APA Reference:  Anderson, L. H. (199?) Fever 1793. New York, NY:  

Fever 1793 is an example of historical fiction featuring fictional characters in a real situation, in this case the Yellow Fever outbreak that killed thousands of people in Philadelphia at the end of the summer of 1793. The story follows Mattie, daughter of a coffee house owner, as she watches the devastation the fever brings unfold around her. Her own family is afflicted and scattered. Mattie narrowly survives the fever only to find herself alone and wandering the streets of a disease-ridden Philadelphia.

Over the course of the two evenings that I read the book, I found myself dreaming about Philadelphia and illness! Anderson’s descriptions and details were so vivid and strategically placed in the storyline (ex., the dress Mattie takes out of her mother’s chest when she runs out of clean clothes, the way the sun seemed to bake the cobbled stones of the city, the sights, sounds, and tastes from the open market, the vinegar-soaked clothes and sponges), that they imprinted on my subconcious mind. This is the mark of great historical fiction for me– being transported to a time period and landscape that I have never experienced in person. 
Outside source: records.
Lemma diff_value_eq rid before path after :
  diff_value rid before path after =
  diff_step rid (fun k p a => match get before k with Some b => diff_value rid b p a | None => [] end)
    path before after.
Proof.
  destruct before as [| | | | |m]; try done. simpl. unfold diff_step.
  destruct (value_eqb _ _); [done|]. destruct (as_object after) as [ao|]; [|done]. simpl.
  apply list_bind_ext; [|done]. intros k. case_match; [done|].
  destruct (jget k m) as [v|] eqn:E; [|done]. destruct (jget k ao) as [w|]; [|done].
  clear -E. induction m as [|[k' v'] m IH]; simpl in *; [done|].
  destruct (String.eqb k' k); [congruence|auto].
Qed.

(** ** Merge *)
Definition all_objects (b l r : option value) : bool := opt_object b && opt_object l && opt_object r.

Lemma elem_of_object_keys objects k :
  k ∈ object_keys objects <-> exists m, m ∈ objects /\ is_Some (jget k m).
Proof.
  unfold object_keys, btree_set. rewrite elem_of_btree_elements, elem_of_list_to_set.
  setoid_rewrite jget_is_Some. induction objects as [|m objects IH]; simpl.
  - rewrite elem_of_nil. split; [done|by intros (? & ?%elem_of_nil & _)].
  - rewrite elem_of_app, IH. setoid_rewrite elem_of_cons. naive_solver.
Qed.

(** The loop over the keys sets each key to the value its call returned. *)
Lemma merge_keys_spec child path l r keys (Q : string -> option value -> list MergeConflict -> Prop)
    merged conflicts merged' conflicts' :
  NoDup keys -> NoDup merged.*1 -> (forall k, k ∈ keys -> jget k merged = None) ->
  (forall k c v c', k ∈ keys -> child k (path ++ [k]) (jget k l) (jget k r) c = (v, c') ->
     exists new, c' = c ++ new /\ Q k v new) ->
  merge_keys child path l r keys merged conflicts = (merged', conflicts') ->
  NoDup merged'.*1 /\ exists new, conflicts' = conflicts ++ new /\
    (forall k, k ∉ keys -> jget k merged' = jget k merged) /\
    (forall k, k ∈ keys -> exists sub, (forall x, x ∈ sub -> x ∈ new) /\ Q k (jget k merged') sub) /\
    (forall x, x ∈ new -> exists k v sub, k ∈ keys /\ x ∈ sub /\ Q k v sub).
Proof.
  intros Hnd. revert merged conflicts.
  induction Hnd as [|k keys Hk Hnd IH]; intros merged conflicts Hm Hfresh Hchild; simpl.
  { intros [= <- <-]. split; [done|]. exists []. rewrite app_nil_r.
    split_and!; [done|done|by intros ? ?%elem_of_nil|by intros ? ?%elem_of_nil]. }
  destruct (child k _ _ _ conflicts) as [v c1] eqn:Ec.
  destruct (Hchild k conflicts v c1 ltac:(by left) Ec) as (new1 & -> & HQ).
  set (merged1 := match v with Some v => jinsert k v merged | None => merged end).
  assert (Hget : forall k', jget k' merged1 = if decide (k = k') then v else jget k' merged).
  { intros k'. subst merged1. destruct v as [v|]; [apply jget_jinsert|].
    case_decide; [subst; apply Hfresh; by left|done]. }
  intros Hrun. apply IH in Hrun as (Hm' & new2 & -> & Hout & Hin & Hsrc).
  - split; [done|]. exists (new1 ++ new2). rewrite (assoc_L (++)). split_and!; [done|..].
    + intros k' [Hne Hk']%not_elem_of_cons. rewrite Hout, Hget by done. by rewrite decide_False.
    + intros k' [->|Hk']%elem_of_cons.
      * exists new1. rewrite Hout, Hget, decide_True by done. split; [set_solver|done].
      * destruct (Hin k' Hk') as (sub & Hsub & HQ'). exists sub. split; [set_solver|done].
    + intros x [Hx|Hx]%elem_of_app; [exists k, v, new1; split_and!; [by left|done..]|].
      destruct (Hsrc x Hx) as (k' & v' & sub & ? & ? & ?). exists k', v', sub. split_and!; [by right|done..].
  - subst merged1. destruct v; [by apply NoDup_jinsert|done].
  - intros k' Hk'. rewrite Hget, decide_False by (by intros ->). apply Hfresh. by right.
  - intros k' c v' c' Hk'. apply Hchild. by right.
Qed.

Definition conflict_at (rid : string) (path : list string) (b l r : option value)
    (x : MergeConflict) : Prop :=
  exists q, x = {| mc_resource_id := rid; mc_path := path ++ q; mc_base := path_get b q;
                   mc_left := path_get l q; mc_right := path_get r q |} /\
    diverge all_objects (path_get b q) (path_get l q) (path_get r q).

Definition paths_of (conflicts : list MergeConflict) (p : list string) : Prop :=
  exists x, x ∈ conflicts /\ mc_path x = p.

(** What one call of [merge_value] guarantees, given the conflicts it adds. *)
Record merged (rid : string) (path : list string) (b l r v : option value)
    (new : list MergeConflict) : Prop := {
  merged_wf : wf_opt v = true;
  merged_rules : three_way all_objects (paths_of new) path b l r v;
  merged_conflicts : forall x, x ∈ new -> conflict_at rid path b l r x;
}.

Lemma merged_plain rid path b l r v :
  wf_opt v = true -> three_way all_objects (paths_of []) path b l r v -> merged rid path b l r v [].
Proof. intros. by split; [..|intros x ?%elem_of_nil]. Qed.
In her author’s notes, Anderson answers several plausible questions her readers might have for her, inculding details about the fever and her inspiration for the story. It’s clear that she spent a great amount of time and care in researching the event to mine the details that would bring her story and characters to life. 

Professional Review:



1793 252 pp. Simon 9/00 ISBN 0-689-83858-1 16.00 (Middle School) Laurie Halse Anderson
For fourteen-year-old Mattie Cook, the epidemic begins with the news of the sudden and unexpected death of her childhood friend Polly. It is summer 1793, and yellow fever is sweeping through Philadelphia; the death toll will reach five thousand (ten percent of the city’s population) before the frost. Mattie, her mother, and grandfather run a coffeehouse on High Street, and when others flee the city, they choose to stay–until Mattie’s mother is stricken. Sent away by her mother to escape contagion, Mattie tries to leave, is turned back by quarantine officers, falls ill herself, and is taken to Bush Hill, a city hospital run by the celebrated French doctor Steven Girard. Without ever being didactic, Anderson smoothly incorporates extensive research into her story, using dialogue, narration, and Mattie’s own witness to depict folk remedies, debates over treatment, market shortages, the aid work done by free blacks to care for and bury the victims, the breakdown of Philadelphia society, and countless tales of sufferers and survivors. With such a wealth of historical information (nicely set forth in a highly readable appendix), it’s a shame that the plot itself is less involving than the situation. While Mattie is tenacious and likable, her adventures are a series of episodes only casually related to the slender narrative arc in which she wonders if her mother has survived the fever and whether they will be reunited. Subplots concerning Mattie’s own entrepreneurial ambitions and her budding romance with a painter apprenticed to the famous Peale family wait offstage until the end of the book. Still, Anderson has gone far to immerse her readers in the world of the 1793 epidemic; most will appreciate this book for its portrayal of a fascinating and terrifying time in American history.
By Anita L. Burkam

L. Burkam, A. (2000). Fever 1793 [Review of book Fever 1793]Horn Book Magazine76(5), 562-563.

Library Uses:
A text set featuring Fever 1793 and other similar historical fiction titles featuring heroines overcoming enormous odds might engage teen readers in a new genre.  In addition, to Fever 1793, this set might include Chains (also by Anderson), Out of the Dust by Karen Hesse, and The  Red Necklace by Sally Gardner.